[Start of section]

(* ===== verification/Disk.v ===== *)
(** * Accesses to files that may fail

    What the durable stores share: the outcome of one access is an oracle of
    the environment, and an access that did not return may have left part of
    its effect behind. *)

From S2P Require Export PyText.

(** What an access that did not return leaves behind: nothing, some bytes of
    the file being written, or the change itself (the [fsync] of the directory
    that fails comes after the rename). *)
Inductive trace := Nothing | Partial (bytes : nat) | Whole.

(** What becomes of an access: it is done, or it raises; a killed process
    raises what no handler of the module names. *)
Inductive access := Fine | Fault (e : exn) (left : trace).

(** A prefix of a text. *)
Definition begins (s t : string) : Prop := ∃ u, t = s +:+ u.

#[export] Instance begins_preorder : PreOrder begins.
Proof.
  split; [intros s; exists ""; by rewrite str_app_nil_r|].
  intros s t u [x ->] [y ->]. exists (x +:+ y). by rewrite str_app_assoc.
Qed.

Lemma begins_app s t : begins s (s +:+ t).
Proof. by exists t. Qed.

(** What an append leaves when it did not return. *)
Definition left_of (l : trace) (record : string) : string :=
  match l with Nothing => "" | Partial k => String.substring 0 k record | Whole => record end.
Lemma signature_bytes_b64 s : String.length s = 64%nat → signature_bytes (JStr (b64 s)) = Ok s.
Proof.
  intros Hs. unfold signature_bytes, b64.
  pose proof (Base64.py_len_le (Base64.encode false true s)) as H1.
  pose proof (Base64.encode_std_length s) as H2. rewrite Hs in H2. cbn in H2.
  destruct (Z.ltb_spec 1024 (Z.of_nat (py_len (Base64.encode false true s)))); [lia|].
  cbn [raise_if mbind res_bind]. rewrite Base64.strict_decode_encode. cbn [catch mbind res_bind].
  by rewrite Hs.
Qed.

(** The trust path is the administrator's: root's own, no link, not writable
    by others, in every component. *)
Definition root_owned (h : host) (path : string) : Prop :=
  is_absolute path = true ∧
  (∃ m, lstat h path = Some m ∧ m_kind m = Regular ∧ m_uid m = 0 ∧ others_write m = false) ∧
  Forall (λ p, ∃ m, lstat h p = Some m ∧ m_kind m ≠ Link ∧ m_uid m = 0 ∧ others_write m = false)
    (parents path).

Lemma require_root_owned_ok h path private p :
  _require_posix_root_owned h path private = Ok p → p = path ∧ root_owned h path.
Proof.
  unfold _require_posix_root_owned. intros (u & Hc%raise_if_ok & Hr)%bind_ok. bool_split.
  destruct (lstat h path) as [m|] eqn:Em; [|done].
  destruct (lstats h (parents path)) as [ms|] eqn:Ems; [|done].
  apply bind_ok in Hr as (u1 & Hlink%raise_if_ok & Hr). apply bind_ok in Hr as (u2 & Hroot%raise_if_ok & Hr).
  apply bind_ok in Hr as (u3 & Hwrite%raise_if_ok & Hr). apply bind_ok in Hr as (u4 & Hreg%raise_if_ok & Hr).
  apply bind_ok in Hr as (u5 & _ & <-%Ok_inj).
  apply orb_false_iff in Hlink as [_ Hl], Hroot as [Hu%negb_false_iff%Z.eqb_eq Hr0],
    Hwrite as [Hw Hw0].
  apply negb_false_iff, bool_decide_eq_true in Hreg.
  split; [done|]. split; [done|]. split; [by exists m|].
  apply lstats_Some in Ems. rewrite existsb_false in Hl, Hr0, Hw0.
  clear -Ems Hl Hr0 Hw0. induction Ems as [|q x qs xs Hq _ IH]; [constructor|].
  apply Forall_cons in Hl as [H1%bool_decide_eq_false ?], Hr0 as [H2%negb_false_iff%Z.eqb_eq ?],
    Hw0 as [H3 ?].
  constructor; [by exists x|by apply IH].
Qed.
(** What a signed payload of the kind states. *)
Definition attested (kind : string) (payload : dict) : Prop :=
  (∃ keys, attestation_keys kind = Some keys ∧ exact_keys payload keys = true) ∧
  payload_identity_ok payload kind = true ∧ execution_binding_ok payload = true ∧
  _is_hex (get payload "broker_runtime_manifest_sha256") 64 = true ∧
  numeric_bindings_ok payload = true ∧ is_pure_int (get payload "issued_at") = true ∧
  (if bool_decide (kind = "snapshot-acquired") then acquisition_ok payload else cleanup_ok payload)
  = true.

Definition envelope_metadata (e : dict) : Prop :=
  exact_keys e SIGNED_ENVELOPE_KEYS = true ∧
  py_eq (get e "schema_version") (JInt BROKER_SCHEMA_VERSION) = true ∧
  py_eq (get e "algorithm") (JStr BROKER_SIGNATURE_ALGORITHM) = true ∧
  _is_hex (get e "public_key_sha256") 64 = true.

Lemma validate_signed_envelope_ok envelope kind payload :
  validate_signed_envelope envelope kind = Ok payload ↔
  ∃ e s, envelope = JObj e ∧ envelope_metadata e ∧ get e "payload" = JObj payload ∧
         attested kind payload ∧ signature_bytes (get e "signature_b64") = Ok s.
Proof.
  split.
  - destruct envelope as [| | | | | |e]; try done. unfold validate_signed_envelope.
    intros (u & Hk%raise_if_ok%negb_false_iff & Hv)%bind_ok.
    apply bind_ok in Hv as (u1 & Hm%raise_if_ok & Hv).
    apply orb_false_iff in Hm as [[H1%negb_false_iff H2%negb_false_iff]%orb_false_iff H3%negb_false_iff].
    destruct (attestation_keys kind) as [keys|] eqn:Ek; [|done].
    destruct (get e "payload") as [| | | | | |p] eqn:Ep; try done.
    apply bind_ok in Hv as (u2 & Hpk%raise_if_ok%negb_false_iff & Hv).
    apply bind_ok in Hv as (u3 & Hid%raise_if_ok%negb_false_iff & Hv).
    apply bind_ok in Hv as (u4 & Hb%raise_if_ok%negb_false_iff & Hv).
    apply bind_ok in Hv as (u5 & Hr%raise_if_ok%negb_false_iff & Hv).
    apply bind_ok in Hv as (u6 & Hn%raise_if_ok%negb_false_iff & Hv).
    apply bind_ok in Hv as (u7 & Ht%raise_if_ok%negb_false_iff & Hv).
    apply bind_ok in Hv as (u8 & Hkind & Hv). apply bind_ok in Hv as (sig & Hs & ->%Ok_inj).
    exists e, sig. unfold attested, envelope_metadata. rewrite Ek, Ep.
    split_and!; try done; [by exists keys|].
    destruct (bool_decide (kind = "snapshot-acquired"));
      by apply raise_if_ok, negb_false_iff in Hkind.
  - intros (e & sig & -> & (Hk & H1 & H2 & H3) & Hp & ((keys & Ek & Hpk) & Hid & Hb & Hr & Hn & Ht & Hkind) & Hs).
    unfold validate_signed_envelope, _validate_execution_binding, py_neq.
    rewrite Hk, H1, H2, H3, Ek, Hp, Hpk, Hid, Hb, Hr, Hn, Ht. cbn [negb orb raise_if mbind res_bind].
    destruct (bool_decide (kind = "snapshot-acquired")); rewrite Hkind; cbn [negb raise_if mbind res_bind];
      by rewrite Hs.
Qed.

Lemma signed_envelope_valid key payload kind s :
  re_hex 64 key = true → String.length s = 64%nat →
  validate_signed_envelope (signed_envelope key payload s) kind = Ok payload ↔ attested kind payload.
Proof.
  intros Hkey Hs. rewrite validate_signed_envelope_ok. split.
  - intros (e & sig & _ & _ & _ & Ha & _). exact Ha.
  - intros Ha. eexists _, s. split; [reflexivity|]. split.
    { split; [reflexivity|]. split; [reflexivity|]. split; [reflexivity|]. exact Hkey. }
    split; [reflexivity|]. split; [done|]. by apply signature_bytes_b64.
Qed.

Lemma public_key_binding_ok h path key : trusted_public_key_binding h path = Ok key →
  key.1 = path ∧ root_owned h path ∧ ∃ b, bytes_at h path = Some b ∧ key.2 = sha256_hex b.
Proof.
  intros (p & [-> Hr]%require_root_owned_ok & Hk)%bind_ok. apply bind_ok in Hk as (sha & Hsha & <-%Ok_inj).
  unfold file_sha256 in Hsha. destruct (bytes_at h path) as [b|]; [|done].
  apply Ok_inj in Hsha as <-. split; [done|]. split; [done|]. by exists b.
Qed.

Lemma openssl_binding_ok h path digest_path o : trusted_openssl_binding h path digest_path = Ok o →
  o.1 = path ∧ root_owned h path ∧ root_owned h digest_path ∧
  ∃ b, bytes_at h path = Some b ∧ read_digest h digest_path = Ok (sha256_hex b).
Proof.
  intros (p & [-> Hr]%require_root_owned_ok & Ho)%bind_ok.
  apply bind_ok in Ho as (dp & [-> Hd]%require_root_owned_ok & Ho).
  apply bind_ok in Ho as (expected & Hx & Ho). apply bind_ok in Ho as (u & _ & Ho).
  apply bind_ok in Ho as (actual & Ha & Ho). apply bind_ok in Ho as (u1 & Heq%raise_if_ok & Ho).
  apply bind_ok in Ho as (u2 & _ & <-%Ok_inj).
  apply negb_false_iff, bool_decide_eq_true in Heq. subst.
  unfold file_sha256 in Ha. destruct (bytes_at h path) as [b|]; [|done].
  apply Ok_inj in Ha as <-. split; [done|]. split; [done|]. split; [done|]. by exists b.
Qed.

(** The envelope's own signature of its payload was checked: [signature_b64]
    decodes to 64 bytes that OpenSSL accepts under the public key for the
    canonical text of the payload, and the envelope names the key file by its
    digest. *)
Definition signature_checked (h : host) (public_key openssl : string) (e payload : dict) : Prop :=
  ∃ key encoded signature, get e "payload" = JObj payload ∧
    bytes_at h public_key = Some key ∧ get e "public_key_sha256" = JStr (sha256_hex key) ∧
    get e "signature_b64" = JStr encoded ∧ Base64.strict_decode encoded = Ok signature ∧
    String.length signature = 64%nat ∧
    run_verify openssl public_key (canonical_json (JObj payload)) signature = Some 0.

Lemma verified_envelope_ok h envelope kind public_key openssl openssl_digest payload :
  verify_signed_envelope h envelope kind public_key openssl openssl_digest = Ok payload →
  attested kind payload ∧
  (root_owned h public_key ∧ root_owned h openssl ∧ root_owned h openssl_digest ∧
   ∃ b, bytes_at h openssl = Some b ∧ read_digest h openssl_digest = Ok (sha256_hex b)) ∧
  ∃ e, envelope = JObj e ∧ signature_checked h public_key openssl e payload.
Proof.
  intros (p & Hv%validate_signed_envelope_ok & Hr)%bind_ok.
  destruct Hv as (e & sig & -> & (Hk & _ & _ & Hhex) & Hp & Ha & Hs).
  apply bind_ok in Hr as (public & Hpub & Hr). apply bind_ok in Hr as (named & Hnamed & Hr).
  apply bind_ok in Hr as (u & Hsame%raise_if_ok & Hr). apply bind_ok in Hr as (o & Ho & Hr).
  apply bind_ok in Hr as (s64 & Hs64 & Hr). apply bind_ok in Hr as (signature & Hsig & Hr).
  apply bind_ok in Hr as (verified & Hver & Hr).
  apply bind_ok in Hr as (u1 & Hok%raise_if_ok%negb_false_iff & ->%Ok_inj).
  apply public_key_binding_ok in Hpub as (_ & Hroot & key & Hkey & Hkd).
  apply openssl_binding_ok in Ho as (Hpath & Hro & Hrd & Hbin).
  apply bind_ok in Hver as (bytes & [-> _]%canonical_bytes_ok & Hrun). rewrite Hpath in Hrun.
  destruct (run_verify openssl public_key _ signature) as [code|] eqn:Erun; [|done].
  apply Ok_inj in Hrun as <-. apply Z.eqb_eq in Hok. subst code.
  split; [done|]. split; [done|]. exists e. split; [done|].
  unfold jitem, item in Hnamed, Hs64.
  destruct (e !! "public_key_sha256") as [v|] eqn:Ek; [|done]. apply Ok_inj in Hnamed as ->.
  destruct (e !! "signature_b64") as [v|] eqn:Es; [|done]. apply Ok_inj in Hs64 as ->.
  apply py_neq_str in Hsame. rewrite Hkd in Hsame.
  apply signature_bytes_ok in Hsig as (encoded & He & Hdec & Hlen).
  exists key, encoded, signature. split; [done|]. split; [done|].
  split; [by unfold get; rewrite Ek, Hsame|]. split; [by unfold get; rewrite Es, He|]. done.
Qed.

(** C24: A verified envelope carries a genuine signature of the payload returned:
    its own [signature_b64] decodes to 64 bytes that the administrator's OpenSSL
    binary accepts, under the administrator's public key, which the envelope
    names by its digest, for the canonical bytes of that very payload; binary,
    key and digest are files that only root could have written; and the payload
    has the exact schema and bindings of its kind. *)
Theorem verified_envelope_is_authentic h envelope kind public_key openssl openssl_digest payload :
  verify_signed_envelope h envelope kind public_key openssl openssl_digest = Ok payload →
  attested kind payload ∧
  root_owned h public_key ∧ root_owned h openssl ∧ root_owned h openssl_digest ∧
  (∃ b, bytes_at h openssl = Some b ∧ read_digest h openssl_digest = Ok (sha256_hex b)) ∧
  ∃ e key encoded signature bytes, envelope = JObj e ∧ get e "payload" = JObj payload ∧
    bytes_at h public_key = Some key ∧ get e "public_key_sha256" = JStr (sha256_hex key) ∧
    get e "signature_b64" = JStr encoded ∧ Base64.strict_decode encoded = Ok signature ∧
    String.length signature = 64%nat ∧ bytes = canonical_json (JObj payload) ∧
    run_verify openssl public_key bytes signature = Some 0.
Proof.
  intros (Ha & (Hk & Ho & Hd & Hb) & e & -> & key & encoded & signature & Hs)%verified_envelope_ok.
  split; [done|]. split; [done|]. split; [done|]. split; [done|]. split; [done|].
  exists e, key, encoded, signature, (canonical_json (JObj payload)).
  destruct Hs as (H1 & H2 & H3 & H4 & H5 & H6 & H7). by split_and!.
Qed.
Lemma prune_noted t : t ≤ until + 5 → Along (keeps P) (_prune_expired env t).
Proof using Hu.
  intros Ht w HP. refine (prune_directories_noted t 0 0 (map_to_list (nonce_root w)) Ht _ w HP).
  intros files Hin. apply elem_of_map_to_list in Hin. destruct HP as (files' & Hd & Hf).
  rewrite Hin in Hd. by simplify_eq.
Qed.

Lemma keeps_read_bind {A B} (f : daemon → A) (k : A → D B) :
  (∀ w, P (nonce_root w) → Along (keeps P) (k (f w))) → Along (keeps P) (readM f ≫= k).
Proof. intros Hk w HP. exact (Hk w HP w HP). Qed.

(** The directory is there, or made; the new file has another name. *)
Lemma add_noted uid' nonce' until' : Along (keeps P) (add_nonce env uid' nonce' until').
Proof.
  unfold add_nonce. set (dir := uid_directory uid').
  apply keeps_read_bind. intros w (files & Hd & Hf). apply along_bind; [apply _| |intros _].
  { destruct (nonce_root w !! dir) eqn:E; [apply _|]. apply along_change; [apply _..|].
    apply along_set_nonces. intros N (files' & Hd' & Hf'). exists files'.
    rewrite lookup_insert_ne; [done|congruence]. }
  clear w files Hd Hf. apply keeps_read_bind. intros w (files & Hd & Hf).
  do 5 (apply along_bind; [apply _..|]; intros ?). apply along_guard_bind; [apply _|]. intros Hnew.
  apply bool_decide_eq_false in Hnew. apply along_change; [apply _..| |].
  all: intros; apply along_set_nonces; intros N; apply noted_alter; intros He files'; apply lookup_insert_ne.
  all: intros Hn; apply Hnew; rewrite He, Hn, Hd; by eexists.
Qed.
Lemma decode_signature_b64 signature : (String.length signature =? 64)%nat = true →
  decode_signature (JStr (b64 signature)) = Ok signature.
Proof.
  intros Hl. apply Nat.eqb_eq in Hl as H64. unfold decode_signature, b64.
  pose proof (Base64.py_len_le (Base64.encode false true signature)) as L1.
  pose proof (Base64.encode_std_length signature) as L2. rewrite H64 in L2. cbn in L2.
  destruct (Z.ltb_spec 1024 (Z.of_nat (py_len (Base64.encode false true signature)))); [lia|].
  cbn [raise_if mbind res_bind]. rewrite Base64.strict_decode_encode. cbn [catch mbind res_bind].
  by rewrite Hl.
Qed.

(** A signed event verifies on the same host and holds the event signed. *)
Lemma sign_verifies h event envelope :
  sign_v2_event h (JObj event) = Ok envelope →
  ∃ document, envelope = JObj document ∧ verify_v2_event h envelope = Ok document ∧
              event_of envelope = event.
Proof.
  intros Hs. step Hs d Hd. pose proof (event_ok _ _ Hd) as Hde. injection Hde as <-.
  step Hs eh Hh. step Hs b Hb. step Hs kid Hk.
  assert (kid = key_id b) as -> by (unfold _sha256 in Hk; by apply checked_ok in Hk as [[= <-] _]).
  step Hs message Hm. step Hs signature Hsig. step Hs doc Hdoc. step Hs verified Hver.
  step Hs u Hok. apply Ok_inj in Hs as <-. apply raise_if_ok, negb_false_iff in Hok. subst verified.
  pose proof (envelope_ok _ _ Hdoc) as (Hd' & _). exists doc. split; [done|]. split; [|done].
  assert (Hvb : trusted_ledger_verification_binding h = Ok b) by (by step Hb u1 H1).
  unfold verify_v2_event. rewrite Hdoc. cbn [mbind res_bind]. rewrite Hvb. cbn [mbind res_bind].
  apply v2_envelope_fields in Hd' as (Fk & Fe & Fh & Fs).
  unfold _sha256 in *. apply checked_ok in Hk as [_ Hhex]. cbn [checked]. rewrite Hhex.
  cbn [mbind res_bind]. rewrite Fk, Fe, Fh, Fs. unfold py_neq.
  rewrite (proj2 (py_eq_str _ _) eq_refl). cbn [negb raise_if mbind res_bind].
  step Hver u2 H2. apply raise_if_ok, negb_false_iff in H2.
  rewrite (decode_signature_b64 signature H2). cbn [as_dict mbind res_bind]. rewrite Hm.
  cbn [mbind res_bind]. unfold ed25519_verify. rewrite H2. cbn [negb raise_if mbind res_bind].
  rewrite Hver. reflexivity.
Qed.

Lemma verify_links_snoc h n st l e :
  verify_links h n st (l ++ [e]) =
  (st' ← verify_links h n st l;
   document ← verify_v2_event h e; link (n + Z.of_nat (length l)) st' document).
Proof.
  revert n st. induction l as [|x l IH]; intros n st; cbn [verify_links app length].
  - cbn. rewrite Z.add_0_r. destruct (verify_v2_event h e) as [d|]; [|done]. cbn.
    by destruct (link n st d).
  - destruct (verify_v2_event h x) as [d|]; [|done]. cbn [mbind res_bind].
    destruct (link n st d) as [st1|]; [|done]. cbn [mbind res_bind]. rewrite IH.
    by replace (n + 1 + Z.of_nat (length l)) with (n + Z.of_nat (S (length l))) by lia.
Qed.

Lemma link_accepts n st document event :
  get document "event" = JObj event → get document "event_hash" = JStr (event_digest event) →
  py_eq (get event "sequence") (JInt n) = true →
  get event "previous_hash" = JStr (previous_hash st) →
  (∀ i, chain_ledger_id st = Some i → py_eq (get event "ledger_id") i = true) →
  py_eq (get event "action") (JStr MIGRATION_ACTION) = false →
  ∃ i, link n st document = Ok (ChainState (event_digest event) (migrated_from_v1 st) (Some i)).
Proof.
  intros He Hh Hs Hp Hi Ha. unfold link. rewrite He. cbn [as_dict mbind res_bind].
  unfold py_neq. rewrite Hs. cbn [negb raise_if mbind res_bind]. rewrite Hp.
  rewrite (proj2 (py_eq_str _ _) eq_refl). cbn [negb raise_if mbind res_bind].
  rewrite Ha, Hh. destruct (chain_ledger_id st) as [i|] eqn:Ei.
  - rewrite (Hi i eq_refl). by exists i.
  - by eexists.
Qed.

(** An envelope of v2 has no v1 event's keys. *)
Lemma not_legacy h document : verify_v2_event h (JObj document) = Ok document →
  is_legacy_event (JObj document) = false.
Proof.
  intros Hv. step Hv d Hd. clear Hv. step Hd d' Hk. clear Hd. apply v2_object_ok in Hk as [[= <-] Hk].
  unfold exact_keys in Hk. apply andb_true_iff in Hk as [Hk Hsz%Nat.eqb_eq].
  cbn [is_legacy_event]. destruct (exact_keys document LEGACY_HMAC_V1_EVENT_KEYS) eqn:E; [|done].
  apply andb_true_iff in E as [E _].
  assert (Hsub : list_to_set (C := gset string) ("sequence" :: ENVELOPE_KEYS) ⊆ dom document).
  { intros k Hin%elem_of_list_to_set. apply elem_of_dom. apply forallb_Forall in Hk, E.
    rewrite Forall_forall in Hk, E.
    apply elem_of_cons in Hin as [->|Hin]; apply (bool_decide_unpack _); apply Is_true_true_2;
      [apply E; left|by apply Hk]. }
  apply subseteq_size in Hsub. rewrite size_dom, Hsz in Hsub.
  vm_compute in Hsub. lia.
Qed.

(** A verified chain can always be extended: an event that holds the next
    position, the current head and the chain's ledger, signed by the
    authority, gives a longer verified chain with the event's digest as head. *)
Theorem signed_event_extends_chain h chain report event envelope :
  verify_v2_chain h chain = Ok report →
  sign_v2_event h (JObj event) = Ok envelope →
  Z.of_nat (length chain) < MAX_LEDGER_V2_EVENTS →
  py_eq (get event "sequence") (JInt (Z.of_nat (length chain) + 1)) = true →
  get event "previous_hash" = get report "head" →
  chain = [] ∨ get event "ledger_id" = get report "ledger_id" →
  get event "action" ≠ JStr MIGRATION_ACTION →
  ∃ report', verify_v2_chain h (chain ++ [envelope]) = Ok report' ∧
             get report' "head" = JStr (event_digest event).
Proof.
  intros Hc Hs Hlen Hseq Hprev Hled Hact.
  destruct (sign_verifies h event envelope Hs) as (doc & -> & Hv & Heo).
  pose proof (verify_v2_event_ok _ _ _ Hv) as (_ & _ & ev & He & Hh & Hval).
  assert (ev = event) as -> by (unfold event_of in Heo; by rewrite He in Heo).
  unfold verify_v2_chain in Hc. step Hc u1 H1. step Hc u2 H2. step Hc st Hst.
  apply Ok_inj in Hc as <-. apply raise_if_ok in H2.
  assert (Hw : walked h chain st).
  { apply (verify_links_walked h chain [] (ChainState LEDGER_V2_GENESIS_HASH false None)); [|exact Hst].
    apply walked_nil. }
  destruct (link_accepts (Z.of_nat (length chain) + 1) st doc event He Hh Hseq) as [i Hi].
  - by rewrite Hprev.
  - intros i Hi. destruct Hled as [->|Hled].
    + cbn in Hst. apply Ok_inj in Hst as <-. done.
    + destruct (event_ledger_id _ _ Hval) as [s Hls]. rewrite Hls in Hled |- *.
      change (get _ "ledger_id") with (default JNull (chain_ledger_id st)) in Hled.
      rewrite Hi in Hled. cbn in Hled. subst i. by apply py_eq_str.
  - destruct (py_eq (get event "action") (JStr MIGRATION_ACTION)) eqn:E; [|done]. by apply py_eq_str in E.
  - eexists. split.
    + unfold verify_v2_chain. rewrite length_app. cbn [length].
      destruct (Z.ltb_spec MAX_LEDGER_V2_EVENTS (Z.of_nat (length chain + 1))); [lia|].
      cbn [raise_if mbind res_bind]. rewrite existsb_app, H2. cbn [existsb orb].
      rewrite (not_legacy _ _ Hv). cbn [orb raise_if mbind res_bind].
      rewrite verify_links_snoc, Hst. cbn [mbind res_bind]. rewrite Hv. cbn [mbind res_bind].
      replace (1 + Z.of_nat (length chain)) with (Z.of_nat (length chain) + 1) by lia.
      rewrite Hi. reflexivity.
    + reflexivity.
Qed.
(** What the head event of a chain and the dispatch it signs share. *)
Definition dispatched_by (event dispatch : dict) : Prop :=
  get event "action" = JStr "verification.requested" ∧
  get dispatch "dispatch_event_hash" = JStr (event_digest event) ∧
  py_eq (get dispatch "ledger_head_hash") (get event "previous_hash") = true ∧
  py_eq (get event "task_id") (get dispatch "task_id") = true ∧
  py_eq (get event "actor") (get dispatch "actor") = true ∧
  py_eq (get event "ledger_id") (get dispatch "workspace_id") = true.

[End of section]

WHAT TO PRODUCE ->
All lines above that include the word "Hseq" should be located and copied.

TASK SOLUTION ->
  intros Hc Hs Hlen Hseq Hprev Hled Hact.
  destruct (link_accepts (Z.of_nat (length chain) + 1) st doc event He Hh Hseq) as [i Hi].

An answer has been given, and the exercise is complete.